ASSIGNMENT: In the data, extract each line that holds the string "Hdis".

SUPPLIED MATERIAL:
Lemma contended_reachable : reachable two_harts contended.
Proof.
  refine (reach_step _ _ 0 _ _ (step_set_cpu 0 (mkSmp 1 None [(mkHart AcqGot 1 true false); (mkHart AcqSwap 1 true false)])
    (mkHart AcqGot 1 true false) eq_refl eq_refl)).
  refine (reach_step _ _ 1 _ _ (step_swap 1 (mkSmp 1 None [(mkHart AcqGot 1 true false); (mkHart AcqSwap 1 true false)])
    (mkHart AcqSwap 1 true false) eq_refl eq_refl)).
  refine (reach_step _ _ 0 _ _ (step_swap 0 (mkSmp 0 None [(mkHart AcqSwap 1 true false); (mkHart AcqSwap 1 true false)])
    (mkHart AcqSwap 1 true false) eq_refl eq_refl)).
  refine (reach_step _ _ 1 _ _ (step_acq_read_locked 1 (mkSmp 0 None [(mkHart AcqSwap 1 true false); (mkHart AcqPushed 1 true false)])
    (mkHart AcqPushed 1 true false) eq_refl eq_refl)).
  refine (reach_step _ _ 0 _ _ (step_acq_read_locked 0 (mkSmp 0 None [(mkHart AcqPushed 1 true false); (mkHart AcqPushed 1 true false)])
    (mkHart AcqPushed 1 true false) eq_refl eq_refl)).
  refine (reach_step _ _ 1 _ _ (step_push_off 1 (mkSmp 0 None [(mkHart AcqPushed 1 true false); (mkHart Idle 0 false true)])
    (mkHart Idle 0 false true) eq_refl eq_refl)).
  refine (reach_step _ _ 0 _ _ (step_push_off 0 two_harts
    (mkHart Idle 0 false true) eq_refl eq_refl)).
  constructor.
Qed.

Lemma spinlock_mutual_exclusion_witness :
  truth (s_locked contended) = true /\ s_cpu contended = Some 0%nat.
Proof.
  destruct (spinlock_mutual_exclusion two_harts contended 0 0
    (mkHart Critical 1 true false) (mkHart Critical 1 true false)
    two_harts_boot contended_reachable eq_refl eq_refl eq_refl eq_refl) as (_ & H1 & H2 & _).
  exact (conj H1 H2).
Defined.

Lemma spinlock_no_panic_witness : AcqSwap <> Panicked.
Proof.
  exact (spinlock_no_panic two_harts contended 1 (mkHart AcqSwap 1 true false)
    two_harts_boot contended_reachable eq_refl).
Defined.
==
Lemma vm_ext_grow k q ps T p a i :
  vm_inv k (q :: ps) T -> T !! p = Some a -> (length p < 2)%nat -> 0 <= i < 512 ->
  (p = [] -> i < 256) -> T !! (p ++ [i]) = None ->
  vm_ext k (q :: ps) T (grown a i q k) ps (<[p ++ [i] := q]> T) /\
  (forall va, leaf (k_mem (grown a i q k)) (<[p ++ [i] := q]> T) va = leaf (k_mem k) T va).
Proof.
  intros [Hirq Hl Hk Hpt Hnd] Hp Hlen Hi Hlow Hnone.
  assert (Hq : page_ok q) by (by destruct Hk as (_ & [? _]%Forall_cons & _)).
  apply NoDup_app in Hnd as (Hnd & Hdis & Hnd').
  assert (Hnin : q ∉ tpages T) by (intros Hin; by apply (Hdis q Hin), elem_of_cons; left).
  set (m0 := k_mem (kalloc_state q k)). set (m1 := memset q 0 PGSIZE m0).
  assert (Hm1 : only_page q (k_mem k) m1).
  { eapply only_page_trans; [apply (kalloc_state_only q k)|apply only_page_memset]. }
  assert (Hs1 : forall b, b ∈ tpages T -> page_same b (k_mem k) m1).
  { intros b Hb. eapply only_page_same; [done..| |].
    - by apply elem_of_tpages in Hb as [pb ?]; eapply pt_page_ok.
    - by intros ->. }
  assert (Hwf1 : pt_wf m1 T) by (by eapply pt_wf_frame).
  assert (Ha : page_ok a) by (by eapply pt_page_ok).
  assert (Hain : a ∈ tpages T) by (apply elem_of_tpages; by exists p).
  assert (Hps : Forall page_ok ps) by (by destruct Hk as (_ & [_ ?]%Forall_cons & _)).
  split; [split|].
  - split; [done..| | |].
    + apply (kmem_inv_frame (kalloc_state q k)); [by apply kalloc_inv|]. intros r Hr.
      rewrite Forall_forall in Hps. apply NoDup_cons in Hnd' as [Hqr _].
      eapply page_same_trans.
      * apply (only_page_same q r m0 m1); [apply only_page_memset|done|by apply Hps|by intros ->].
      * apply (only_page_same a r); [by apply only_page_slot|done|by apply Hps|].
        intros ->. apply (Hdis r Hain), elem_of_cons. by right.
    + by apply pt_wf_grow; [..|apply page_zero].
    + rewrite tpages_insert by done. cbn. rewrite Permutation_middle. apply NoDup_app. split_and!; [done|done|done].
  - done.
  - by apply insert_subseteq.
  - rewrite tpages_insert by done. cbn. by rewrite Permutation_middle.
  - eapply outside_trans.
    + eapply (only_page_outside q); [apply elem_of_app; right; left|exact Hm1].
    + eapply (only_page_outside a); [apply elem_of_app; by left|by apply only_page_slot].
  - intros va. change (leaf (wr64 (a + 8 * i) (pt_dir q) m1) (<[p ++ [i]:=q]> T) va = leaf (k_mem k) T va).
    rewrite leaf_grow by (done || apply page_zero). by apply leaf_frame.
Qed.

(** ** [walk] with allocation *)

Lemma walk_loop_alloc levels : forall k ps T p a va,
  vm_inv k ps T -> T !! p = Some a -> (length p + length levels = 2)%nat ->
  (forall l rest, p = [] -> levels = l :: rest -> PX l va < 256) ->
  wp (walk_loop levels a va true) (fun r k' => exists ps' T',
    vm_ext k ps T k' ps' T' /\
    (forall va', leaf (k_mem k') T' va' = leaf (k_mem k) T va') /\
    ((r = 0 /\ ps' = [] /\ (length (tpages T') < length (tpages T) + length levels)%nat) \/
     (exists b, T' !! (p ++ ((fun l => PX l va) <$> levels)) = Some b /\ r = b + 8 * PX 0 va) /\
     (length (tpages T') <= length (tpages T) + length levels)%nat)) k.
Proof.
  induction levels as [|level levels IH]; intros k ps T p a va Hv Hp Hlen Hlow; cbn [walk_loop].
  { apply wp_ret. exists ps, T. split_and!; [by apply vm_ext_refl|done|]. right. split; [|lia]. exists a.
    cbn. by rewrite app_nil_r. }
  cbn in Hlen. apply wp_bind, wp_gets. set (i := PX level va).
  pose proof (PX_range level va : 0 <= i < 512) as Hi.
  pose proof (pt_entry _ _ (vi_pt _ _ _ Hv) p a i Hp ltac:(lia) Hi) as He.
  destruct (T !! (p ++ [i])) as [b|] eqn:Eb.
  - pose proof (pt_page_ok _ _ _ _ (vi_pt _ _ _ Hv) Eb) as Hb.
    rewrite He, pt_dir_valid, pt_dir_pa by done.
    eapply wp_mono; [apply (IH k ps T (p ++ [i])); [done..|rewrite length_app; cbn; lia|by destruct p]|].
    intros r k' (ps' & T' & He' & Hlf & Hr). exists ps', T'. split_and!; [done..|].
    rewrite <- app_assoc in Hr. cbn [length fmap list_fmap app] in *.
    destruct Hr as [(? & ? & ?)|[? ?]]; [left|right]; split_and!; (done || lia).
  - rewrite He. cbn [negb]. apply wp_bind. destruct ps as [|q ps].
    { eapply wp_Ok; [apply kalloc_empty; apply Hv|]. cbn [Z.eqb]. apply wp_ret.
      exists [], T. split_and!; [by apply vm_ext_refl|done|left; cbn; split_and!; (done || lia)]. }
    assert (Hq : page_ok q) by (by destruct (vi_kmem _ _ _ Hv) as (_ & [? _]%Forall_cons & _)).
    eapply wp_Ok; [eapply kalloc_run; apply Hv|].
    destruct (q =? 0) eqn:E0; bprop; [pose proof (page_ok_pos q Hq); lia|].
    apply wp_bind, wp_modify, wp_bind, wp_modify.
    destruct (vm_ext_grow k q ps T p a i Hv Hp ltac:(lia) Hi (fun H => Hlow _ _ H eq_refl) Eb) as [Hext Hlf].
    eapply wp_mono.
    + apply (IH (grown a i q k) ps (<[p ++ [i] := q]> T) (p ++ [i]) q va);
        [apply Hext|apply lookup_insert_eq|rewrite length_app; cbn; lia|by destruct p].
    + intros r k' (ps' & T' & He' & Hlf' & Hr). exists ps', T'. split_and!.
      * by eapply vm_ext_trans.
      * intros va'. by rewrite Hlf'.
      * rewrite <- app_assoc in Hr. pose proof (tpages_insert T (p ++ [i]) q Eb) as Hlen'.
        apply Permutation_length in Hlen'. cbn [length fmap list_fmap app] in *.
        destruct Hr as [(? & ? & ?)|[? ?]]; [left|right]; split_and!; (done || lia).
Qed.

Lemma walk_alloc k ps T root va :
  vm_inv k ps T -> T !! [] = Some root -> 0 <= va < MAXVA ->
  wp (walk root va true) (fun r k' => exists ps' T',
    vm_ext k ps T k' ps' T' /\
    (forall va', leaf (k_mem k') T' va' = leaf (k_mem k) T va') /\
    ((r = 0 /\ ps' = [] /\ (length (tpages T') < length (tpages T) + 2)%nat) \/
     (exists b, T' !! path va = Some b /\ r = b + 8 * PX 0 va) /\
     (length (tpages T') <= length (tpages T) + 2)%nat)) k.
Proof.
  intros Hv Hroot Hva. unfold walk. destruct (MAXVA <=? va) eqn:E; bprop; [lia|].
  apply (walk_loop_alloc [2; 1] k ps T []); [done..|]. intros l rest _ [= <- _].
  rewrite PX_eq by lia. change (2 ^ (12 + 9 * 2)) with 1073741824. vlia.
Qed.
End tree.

TASK ANSWER:
  apply NoDup_app in Hnd as (Hnd & Hdis & Hnd').
  assert (Hnin : q ∉ tpages T) by (intros Hin; by apply (Hdis q Hin), elem_of_cons; left).
        intros ->. apply (Hdis r Hain), elem_of_cons. by right.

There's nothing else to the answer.